Volendo scomodare la psicologia, quello che accade nel momento in cui un'immagine in genere viene registrata dal nostro cervello è qualcosa di incredibile: una sorta di transfert comunicazionale si avvia inesorabilmente a instaurarsi tra il comunicatore (art director, copywriter ecc.) e il proprio target di riferimento (cliente). D'altronde si sa la pubblicità è prima di tutto immagine. Poi viene la scrittura. Facci caso la prossima volta che ti capita di imbatterti in un manifesto pubblicitario: l'occhio va dritto all'immagine, poi scende (o sale) a leggere le parole.

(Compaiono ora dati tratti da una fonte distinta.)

(* ===== verification/DemoModelData.v ===== *)
(** * The data model of the demonstration server, address by address

    The initialisers of [sample/61850_demo/static_model.c], one definition
    per run of consecutive C objects of a logical node, in the order of the
    file.  The objects have the names of the gateway's model, and so the
    addresses of [StaticModelData]; a list pairs
    addresses with the structures stored there. *)

From Stdlib Require Import ZArith String.
From stdpp Require Import base option list strings gmap.
From S2P Require Import Prelude IedModel StaticModelData.
#[local] Open Scope Z_scope.
#[local] Open Scope gw_scope.

(** ** The tree of nodes *)

Definition demo_GenericIO_device : list (addr * ModelNode) := [
  (iedModel_GenericIO,
   LogicalDevice "GenericIO" &iedModel NULL &iedModel_GenericIO_LLN0 NULL)
].

Definition demo_GenericIO_LLN0_nodes1 : list (addr * ModelNode) := [
  (iedModel_GenericIO_LLN0,
   LogicalNode "LLN0" &iedModel_GenericIO &iedModel_GenericIO_LPHD1 &iedModel_GenericIO_LLN0_Beh);
  (iedModel_GenericIO_LLN0_Beh,
   DataObject "Beh" &iedModel_GenericIO_LLN0 &iedModel_GenericIO_LLN0_Mod &iedModel_GenericIO_LLN0_Beh_stVal 0 (-1));
  (iedModel_GenericIO_LLN0_Beh_stVal,
   DataAttribute (Some "stVal") &iedModel_GenericIO_LLN0_Beh &iedModel_GenericIO_LLN0_Beh_q NULL 0 (-1) IEC61850_FC_ST IEC61850_ENUMERATED
     (0 + TRG_OPT_DATA_CHANGED) NULL 0);
  (iedModel_GenericIO_LLN0_Beh_q,
   DataAttribute (Some "q") &iedModel_GenericIO_LLN0_Beh &iedModel_GenericIO_LLN0_Beh_t NULL 0 (-1) IEC61850_FC_ST IEC61850_QUALITY
     (0 + TRG_OPT_QUALITY_CHANGED) NULL 0);
  (iedModel_GenericIO_LLN0_Beh_t,
   DataAttribute (Some "t") &iedModel_GenericIO_LLN0_Beh NULL NULL 0 (-1) IEC61850_FC_ST IEC61850_TIMESTAMP
     0 NULL 0);
  (iedModel_GenericIO_LLN0_Mod,
   DataObject "Mod" &iedModel_GenericIO_LLN0 &iedModel_GenericIO_LLN0_Health &iedModel_GenericIO_LLN0_Mod_stVal 0 (-1));
  (iedModel_GenericIO_LLN0_Mod_stVal,
   DataAttribute (Some "stVal") &iedModel_GenericIO_LLN0_Mod &iedModel_GenericIO_LLN0_Mod_q NULL 0 (-1) IEC61850_FC_ST IEC61850_ENUMERATED
     (0 + TRG_OPT_DATA_CHANGED) NULL 0);
  (iedModel_GenericIO_LLN0_Mod_q,
   DataAttribute (Some "q") &iedModel_GenericIO_LLN0_Mod &iedModel_GenericIO_LLN0_Mod_t NULL 0 (-1) IEC61850_FC_ST IEC61850_QUALITY
     (0 + TRG_OPT_QUALITY_CHANGED) NULL 0);
  (iedModel_GenericIO_LLN0_Mod_t,
   DataAttribute (Some "t") &iedModel_GenericIO_LLN0_Mod &iedModel_GenericIO_LLN0_Mod_ctlModel NULL 0 (-1) IEC61850_FC_ST IEC61850_TIMESTAMP
     0 NULL 0);
  (iedModel_GenericIO_LLN0_Mod_ctlModel,
   DataAttribute (Some "ctlModel") &iedModel_GenericIO_LLN0_Mod NULL NULL 0 (-1) IEC61850_FC_CF IEC61850_ENUMERATED
     0 NULL 0)
].

Definition demo_GenericIO_LLN0_nodes2 : list (addr * ModelNode) := [
  (iedModel_GenericIO_LLN0_Health,
   DataObject "Health" &iedModel_GenericIO_LLN0 &iedModel_GenericIO_LLN0_NamPlt &iedModel_GenericIO_LLN0_Health_stVal 0 (-1));
  (iedModel_GenericIO_LLN0_Health_stVal,
   DataAttribute (Some "stVal") &iedModel_GenericIO_LLN0_Health &iedModel_GenericIO_LLN0_Health_q NULL 0 (-1) IEC61850_FC_ST IEC61850_ENUMERATED
     (0 + TRG_OPT_DATA_CHANGED) NULL 0);
  (iedModel_GenericIO_LLN0_Health_q,
   DataAttribute (Some "q") &iedModel_GenericIO_LLN0_Health &iedModel_GenericIO_LLN0_Health_t NULL 0 (-1) IEC61850_FC_ST IEC61850_QUALITY
     (0 + TRG_OPT_QUALITY_CHANGED) NULL 0);
  (iedModel_GenericIO_LLN0_Health_t,
   DataAttribute (Some "t") &iedModel_GenericIO_LLN0_Health NULL NULL 0 (-1) IEC61850_FC_ST IEC61850_TIMESTAMP
     0 NULL 0);
  (iedModel_GenericIO_LLN0_NamPlt,
   DataObject "NamPlt" &iedModel_GenericIO_LLN0 NULL &iedModel_GenericIO_LLN0_NamPlt_vendor 0 (-1));
  (iedModel_GenericIO_LLN0_NamPlt_vendor,
   DataAttribute (Some "vendor") &iedModel_GenericIO_LLN0_NamPlt &iedModel_GenericIO_LLN0_NamPlt_swRev NULL 0 (-1) IEC61850_FC_DC IEC61850_VISIBLE_STRING_255
     0 NULL 0);
  (iedModel_GenericIO_LLN0_NamPlt_swRev,
   DataAttribute (Some "swRev") &iedModel_GenericIO_LLN0_NamPlt &iedModel_GenericIO_LLN0_NamPlt_d NULL 0 (-1) IEC61850_FC_DC IEC61850_VISIBLE_STRING_255
     0 NULL 0);
  (iedModel_GenericIO_LLN0_NamPlt_d,
   DataAttribute (Some "d") &iedModel_GenericIO_LLN0_NamPlt &iedModel_GenericIO_LLN0_NamPlt_configRev NULL 0 (-1) IEC61850_FC_DC IEC61850_VISIBLE_STRING_255
     0 NULL 0);
  (iedModel_GenericIO_LLN0_NamPlt_configRev,
   DataAttribute (Some "configRev") &iedModel_GenericIO_LLN0_NamPlt &iedModel_GenericIO_LLN0_NamPlt_ldNs NULL 0 (-1) IEC61850_FC_DC IEC61850_VISIBLE_STRING_255
     0 NULL 0);
  (iedModel_GenericIO_LLN0_NamPlt_ldNs,
   DataAttribute (Some "ldNs") &iedModel_GenericIO_LLN0_NamPlt NULL NULL 0 (-1) IEC61850_FC_EX IEC61850_VISIBLE_STRING_255
     0 NULL 0)
].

In uno studio sulla comunicazione non verbale, vale a dire di quella forma di comunicazione che non richiede l'uso di parole per trasmettere un messaggio (ad esempio utilizzando gesti, sguardi ecc.) si è potuto appurare che solitamente scegliamo il sistema visivo per rappresentare, a noi stessi e agli altri, la nostra visione del mondo. Un art director questo lo sa e farà di tutto per piegare la comunicazione per immagini ai propri scopi. Il copywriter, dal canto suo, contribuirà a creare l'imprinting di una brand image, ad esempio, attraverso una USP (Unique Selling Proposition - la frase unica per vendere), in maniera incisiva ed efficace.